What you are asked to do =
The lines to repeat are those below from the one containing "destruct HI as" down to the one containing "split; [done|]. split; [by", both included; reproduce them exactly and nothing else.

Data items:
######

(* ===== verification/MempoolTheorems.v ===== *)
(** * Memory pools: theorems

    A pool hands out each of its objects to one holder at a time and loses
    none, whichever cores put and get them; and it is a pool for the mbufs. *)
From S2P Require Import Prelude Bits Ring RingProofs Mempool MempoolProofs Mbuf.

(** ** Creation and count *)

Lemma ring_count_ok r q : ring_inv r q -> rte_ring_count r = Z.of_nat (length q).
Proof.
  intros [(k&Hk&Hs) Hcs Hmask _ _ Hl Hcap _ _]. unfold rte_ring_count. rewrite Hmask, Hl, Hs, land_mask by lia.
  apply Z.mod_small. lia.
Qed.

Lemma pool_populate_ok objects r q :
  ring_inv r q -> Z.of_nat (length q + length objects) <= p_size (prod r) - 1 ->
  ring_inv (fold_left (fun r obj => (rte_ring_sp_enqueue r obj).1) objects r) (q ++ objects) /\
  p_size (prod (fold_left (fun r obj => (rte_ring_sp_enqueue r obj).1) objects r)) = p_size (prod r).
Proof.
  revert r q. induction objects as [|x objects IH]; intros r q HI Hc; [by rewrite app_nil_r|].
  cbn [fold_left length] in *. destruct (sp_enqueue_room r q [x] 1 HI) as [HI' Hs]; [cbn; lia|unfold free_of; lia|].
  rewrite cons_middle, app_assoc. fold (rte_ring_sp_enqueue r x) in HI', Hs. rewrite <- Hs.
  apply IH; [exact HI'|]. rewrite length_app, Hs. cbn. lia.
Qed.

Lemma caches_empty r f n cs fl : caches (Mempool r f n cs fl ∅) = [].
Proof. done. Qed.

Lemma create_ok cells n cs flags objects mp :
  0 <= cs -> 0 <= n < 2 ^ 31 -> Z.of_nat (length objects) <= n ->
  rte_mempool_create_ring cells n cs flags objects = Some mp ->
  mempool_inv mp objects /\ caches mp = [] /\ n <= p_size (prod (mp_ring mp)) - 1 /\ mp_size mp = Z.of_nat (length objects).
Proof.
  intros Hcs Hn Hlen. unfold rte_mempool_create_ring.
  destruct ((RTE_MEMPOOL_CACHE_MAX_SIZE <? cs) || (n <? CALC_CACHE_FLUSHTHRESH cs)) eqn:E; [done|].
  apply orb_false_iff in E as [E1%Z.ltb_ge E2%Z.ltb_ge]. cbv zeta. rewrite (u32_small (n + 1)) by lia.
  destruct (align32pow2_spec (n + 1) ltac:(lia)) as (k & Hk & Ek & Hb). rewrite Ek.
  destruct (Z.ltb_spec (rte_ring_get_memsize (2 ^ k)) 0) as [|Hm]; [done|]. set (r0 := (rte_ring_init _ _ _).1).
  assert (Hp2 : 0 < 2 ^ k < 2 ^ 32) by (split; [lia|apply Z.pow_lt_mono_r; lia]).
  assert (HI0 : ring_inv r0 []) by (by apply init_ok).
  assert (Hs0 : p_size (prod r0) = 2 ^ k) by done.
  destruct (pool_populate_ok objects r0 [] HI0) as [HI Hs]; [cbn; lia|]. intros [= <-]. cbn in HI.
  split; [|split; [done|split; [cbn [mp_ring]; lia|done]]].
  constructor; cbn [mp_ring cache_size cache_flushthresh local_cache]; try done; try lia.
  intros i. rewrite lookup_total_empty. cbn. unfold CALC_CACHE_FLUSHTHRESH. dlia.
Qed.

(** The objects in the caches of the first [i] cores. *)
Definition caches_upto (mp : rte_mempool) (i : Z) : list Z :=
  concat (map (fun j => cache_list (local_cache mp !!! j)) (seqZ 0 i)).

Lemma caches_upto_app mp i k :
  0 <= i -> 0 <= k ->
  caches_upto mp (i + k) = caches_upto mp i ++ concat (map (fun j => cache_list (local_cache mp !!! j)) (seqZ i k)).
Proof. intros Hi Hk. unfold caches_upto. by rewrite seqZ_app, map_app, concat_app, Z.add_0_l by done. Qed.

Lemma count_loop mp l :
  mempool_inv mp l -> Z.of_nat (length (l ++ caches mp)) < 2 ^ 32 ->
  for_range 0 RTE_MAX_LCORE (fun lcore_id c => u32 (c + cache_len (local_cache mp !!! lcore_id))) (Z.of_nat (length l)) =
  Z.of_nat (length (l ++ caches mp)).
Proof.
  intros HI Hmax. change (caches mp) with (caches_upto mp RTE_MAX_LCORE) in *.
  apply (for_range_inv (fun i c => c = Z.of_nat (length (l ++ caches_upto mp i)))); [done| |].
  - change (caches_upto mp 0) with (@nil Z). by rewrite app_nil_r.
  - intros i c Hi ->. pose proof (mv_len _ _ HI i) as Hlen.
    assert (Hst : length (caches_upto mp (i + 1)) = (length (caches_upto mp i) + Z.to_nat (cache_len (local_cache mp !!! i)))%nat).
    { rewrite caches_upto_app, length_app by lia. f_equal.
      rewrite (seqZ_cons i 1), seqZ_nil by lia. cbn [map concat]. rewrite app_nil_r. unfold cache_list. by rewrite length_slice. }
    assert (Hle : (length (caches_upto mp (i + 1)) <= length (caches_upto mp RTE_MAX_LCORE))%nat).
    { replace RTE_MAX_LCORE with (i + 1 + (RTE_MAX_LCORE - (i + 1))) by lia. rewrite (caches_upto_app mp (i + 1)), length_app by lia. lia. }
    rewrite !length_app. rewrite length_app in Hmax. rewrite u32_small by lia. lia.
Qed.

(** The objects in the pool. *)
Definition contents (mp : rte_mempool) (free : list Z) : Prop :=
  exists l, mempool_inv mp l /\ l ++ caches mp ≡ₚ free.

Lemma no_caches mp l : mempool_inv mp l -> cache_size mp = 0 -> caches mp = [].
Proof.
  intros HI Hz. unfold caches. induction (seqZ 0 RTE_MAX_LCORE) as [|i ids IH]; [done|]. cbn. rewrite IH, app_nil_r.
  pose proof (mv_len _ _ HI i) as Hl. rewrite (mv_flush _ _ HI), Hz in Hl. change (CALC_CACHE_FLUSHTHRESH 0) with 0 in Hl.
  unfold cache_list. by replace (cache_len (local_cache mp !!! i)) with 0 by lia.
Qed.

Lemma count_ok mp free :
  contents mp free -> Z.of_nat (length free) <= mp_size mp < 2 ^ 32 ->
  rte_mempool_count mp = Z.of_nat (length free).
Proof.
  intros (l & HI & Hp) Hs. unfold rte_mempool_count. rewrite (ring_count_ok _ _ (mv_ring _ _ HI)).
  assert (Hlen : length free = length (l ++ caches mp)) by (by rewrite Hp). rewrite Hlen in *.
  destruct (Z.eqb_spec (cache_size mp) 0) as [E|_].
  - by rewrite (no_caches _ _ HI E), app_nil_r.
  - rewrite count_loop by (done || lia). by rewrite (proj2 (Z.ltb_ge _ _)) by lia.
Qed.

(** ** Put and get *)

Lemma get_contents lcore mp free t n is_mc :
  contents mp free -> 0 <= lcore -> 0 < n < 2 ^ 31 ->
  exists mp' t' ret, __mempool_get_bulk 1 lcore mp t n is_mc = Some (mp', t', ret) /\ same_pool mp mp' /\
    (ret = 0 /\ (exists free', contents mp' free' /\ slice t' 0 n ++ free' ≡ₚ free) \/ ret = - ENOENT /\ mp' = mp).
Proof.
  intros (l & HI & Hp) Hl Hn. destruct (get_bulk_ok lcore mp l t n is_mc HI Hl Hn) as (mp' & t' & ret & l' & E & HI' & Hs & Hr).
  exists mp', t', ret. split; [done|]. split; [done|]. destruct Hr as [[-> Hpr]|(-> & -> & _)]; [left|by right].
  split; [done|]. exists (l' ++ caches mp'). split; [by exists l'|]. by rewrite Hpr.
Qed.

Lemma put_contents lcore mp free objs is_mp :
  contents mp free -> 0 <= lcore -> Z.of_nat (length objs + length free) <= p_size (prod (mp_ring mp)) - 1 ->
  exists mp', __mempool_put_bulk 1 lcore mp objs (Z.of_nat (length objs)) is_mp = Some mp' /\ same_pool mp mp' /\
    contents mp' (objs ++ free).
Proof.
  intros (l & HI & Hp) Hl Hc. destruct (put_bulk_ok lcore mp l objs _ is_mp HI Hl eq_refl) as (mp' & l' & E & HI' & Hs & Hpr).
  - rewrite Hp. lia.
  - exists mp'. split; [done|]. split; [done|]. exists l'. split; [done|]. by rewrite Hpr, Hp.
Qed.

(** ** Pools in use *)

(** Calls of any core; [held] are the objects that were handed out. *)
Inductive pool_step : rte_mempool * list Z -> rte_mempool * list Z -> Prop :=
| Ps_get lcore mp mp' t n is_mc held :
    0 <= lcore -> 0 < n < 2 ^ 31 -> __mempool_get_bulk 1 lcore mp ∅ n is_mc = Some (mp', t, 0) ->
    pool_step (mp, held) (mp', slice t 0 n ++ held)
| Ps_fail lcore mp mp' t n is_mc held ret :
    0 <= lcore -> 0 < n < 2 ^ 31 -> __mempool_get_bulk 1 lcore mp ∅ n is_mc = Some (mp', t, ret) -> ret <> 0 ->
    pool_step (mp, held) (mp', held)
| Ps_put lcore mp mp' objs is_mp held held' :
    0 <= lcore -> held ≡ₚ objs ++ held' -> __mempool_put_bulk 1 lcore mp objs (Z.of_nat (length objs)) is_mp = Some mp' ->
    pool_step (mp, held) (mp', held').

Definition pool_inv (objects : list Z) (p : rte_mempool * list Z) : Prop :=
  exists free, contents p.1 free /\ p.2 ++ free ≡ₚ objects /\ Z.of_nat (length objects) <= p_size (prod (mp_ring p.1)) - 1 /\
    mp_size p.1 = Z.of_nat (length objects).

Lemma pool_step_inv objects p p' : pool_step p p' -> pool_inv objects p -> pool_inv objects p'.
Proof.
  destruct 1 as [lcore mp mp' t n is_mc held Hl Hn E|lcore mp mp' t n is_mc held ret Hl Hn E Hr|lcore mp mp' objs is_mp held held' Hl Hh E];
    intros (free & Hc & Hp & Hs & Hm); cbn [fst snd] in *.
  - destruct (get_contents lcore mp free ∅ n is_mc Hc Hl Hn) as (mp1 & t1 & ret1 & E1 & Hsp & Hr1).
    rewrite E in E1. injection E1 as <- <- <-. destruct Hr1 as [(_ & free' & Hc' & Hp')|[? _]]; [|done].
    exists free'. cbn [fst snd]. destruct Hsp as (_ & -> & _ & _ & ->). split_and!; try done. rewrite <- Hp, <- Hp'. solve_Permutation.
  - destruct (get_contents lcore mp free ∅ n is_mc Hc Hl Hn) as (mp1 & t1 & ret1 & E1 & Hsp & Hr1).
    rewrite E in E1. injection E1 as <- <- <-. destruct Hr1 as [[? _]|[_ ->]]; [done|]. by exists free.
  - assert (Hlen : (length objects = length objs + length held' + length free)%nat).
    { rewrite <- Hp, length_app. by rewrite Hh, length_app. }
    destruct (put_contents lcore mp free objs is_mp Hc Hl) as (mp1 & E1 & Hsp & Hc1); [lia|]. rewrite E in E1. injection E1 as <-.
    exists (objs ++ free). cbn [fst snd]. destruct Hsp as (_ & -> & _ & _ & ->). split_and!; try done. rewrite <- Hp, Hh. solve_Permutation.
Qed.

Lemma create_pool_inv cells n cs flags objects mp :
  0 <= cs -> 0 <= n < 2 ^ 31 -> Z.of_nat (length objects) <= n ->
  rte_mempool_create_ring cells n cs flags objects = Some mp -> pool_inv objects (mp, []).
Proof.
  intros Hcs Hn Hlen E. destruct (create_ok _ _ _ _ _ _ Hcs Hn Hlen E) as (HI & Hc & Hs & Hm).
  exists objects. cbn. split_and!; try done; [|lia]. exists objects. split; [done|]. by rewrite Hc, app_nil_r.
Qed.

(** C23: a pool of distinct objects, used by any cores through get and put,
    never hands out an object that is held already and loses none: the held
    and the free objects together are the objects it was created with.  The
    count is the number of free objects; every call returns, a get with free
    objects or with -ENOENT and no change. *)
Theorem mempool_conserves (cells : gmap Z Z) (n cs flags : Z) (objects : list Z) (mp0 mp : rte_mempool) (held : list Z) :
  0 <= cs -> 0 <= n < 2 ^ 31 -> Z.of_nat (length objects) <= n -> NoDup objects ->
  rte_mempool_create_ring cells n cs flags objects = Some mp0 -> rtc pool_step (mp0, []) (mp, held) ->
  exists free, held ++ free ≡ₚ objects /\ NoDup (held ++ free) /\ rte_mempool_count mp = Z.of_nat (length free) /\
    (forall lcore k is_mc t, 0 <= lcore -> 0 < k < 2 ^ 31 -> exists mp' t' ret,
      __mempool_get_bulk 1 lcore mp t k is_mc = Some (mp', t', ret) /\
      (ret = 0 /\ slice t' 0 k ⊆+ free \/ ret = - ENOENT /\ mp' = mp)) /\
    (forall lcore objs held' is_mp, 0 <= lcore -> held ≡ₚ objs ++ held' ->
      is_Some (__mempool_put_bulk 1 lcore mp objs (Z.of_nat (length objs)) is_mp)).
Proof.
  intros Hcs Hn Hlen Hnd E Hsteps.
  assert (HI : pool_inv objects (mp, held)).
  { apply (rtc_ind_r (pool_inv objects) (mp0, [])) in Hsteps; [done|by eapply create_pool_inv|].
    intros p p' _ Hs HI. by eapply pool_step_inv. }
  destruct HI as (free & Hc & Hp & Hs & Hm). cbn [fst snd] in *. exists free.
  assert (Hl : (length objects = length held + length free)%nat) by (by rewrite <- Hp, length_app).
  split; [done|]. split; [by rewrite Hp|]. split; [apply count_ok; [done|lia]|]. split.
  - intros lcore k is_mc t Hlc Hk. destruct (get_contents lcore mp free t k is_mc Hc Hlc Hk) as (mp' & t' & ret & E' & _ & Hr).
    exists mp', t', ret. split; [done|]. destruct Hr as [(-> & free' & _ & Hpf)|?]; [left|by right].
    split; [done|]. rewrite <- Hpf. by apply submseteq_inserts_r.
  - intros lcore objs held' is_mp Hlc Hh. destruct (put_contents lcore mp free objs is_mp Hc Hlc) as (mp' & -> & _); [|done].
    assert (length held = length objs + length held')%nat by (by rewrite Hh, length_app). lia.
Qed.

Definition demo_pool : rte_mempool := default (Mempool (rte_ring_init ∅ 4 0).1 0 0 0 0 ∅) (rte_mempool_create_ring ∅ 3 2 0 [10; 20; 30]).
Definition demo_pool1 : rte_mempool := from_option (fun x => x.1.1) demo_pool (__mempool_get_bulk 1 0 demo_pool ∅ 1 true).
Definition demo_table : gmap Z Z := from_option (fun x => x.1.2) ∅ (__mempool_get_bulk 1 0 demo_pool ∅ 1 true).
Definition demo_pool2 : rte_mempool := default demo_pool1 (__mempool_put_bulk 1 1 demo_pool1 [30] 1 true).

Lemma mempool_conserves_witness :
  exists free, [] ++ free ≡ₚ [10; 20; 30] /\ rte_mempool_count demo_pool2 = Z.of_nat (length free).
Proof.
  destruct (mempool_conserves ∅ 3 2 0 [10; 20; 30] demo_pool demo_pool2 []) as (free & H1 & _ & H2 & _).
  - lia.
  - lia.
  - vm_compute. discriminate.
  - apply (bool_decide_unpack _). vm_compute. exact I.
  - reflexivity.
  - eapply rtc_l; [|apply rtc_once].
    + exact (Ps_get 0 demo_pool demo_pool1 demo_table 1 true []
        ltac:(lia) ltac:(lia) ltac:(vm_compute; reflexivity)).
    + apply (Ps_put 1 demo_pool1 demo_pool2 [30] true _ []); [lia| |vm_compute; reflexivity].
      vm_compute. reflexivity.
  - exact (ex_intro _ free (conj H1 H2)).
Defined.

(** A cache of one object keeps an object from everybody: put fills it, get
    goes to the ring. *)
Theorem cache_of_one_starves :
  exists mp0 mp1 mp2 t, rte_mempool_create_ring ∅ 1 1 0 [10] = Some mp0 /\
    __mempool_get_bulk 1 0 mp0 ∅ 1 true = Some (mp1, t, 0) /\ t !!! 0 = 10 /\
    __mempool_put_bulk 1 0 mp1 [10] 1 true = Some mp2 /\
    rte_mempool_count mp2 = 1 /\ __mempool_get_bulk 1 0 mp2 ∅ 1 true = Some (mp2, ∅, - ENOENT).
Proof.
  eexists _, _, _, _. split; [vm_compute; reflexivity|]. do 4 (split; [vm_compute; reflexivity|]). vm_compute. reflexivity.
Qed.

######

Answer for the task =
  destruct HI as (free & Hc & Hp & Hs & Hm). cbn [fst snd] in *. exists free.
  assert (Hl : (length objects = length held + length free)%nat) by (by rewrite <- Hp, length_app).
  split; [done|]. split; [by rewrite Hp|]. split; [apply count_ok; [done|lia]|]. split.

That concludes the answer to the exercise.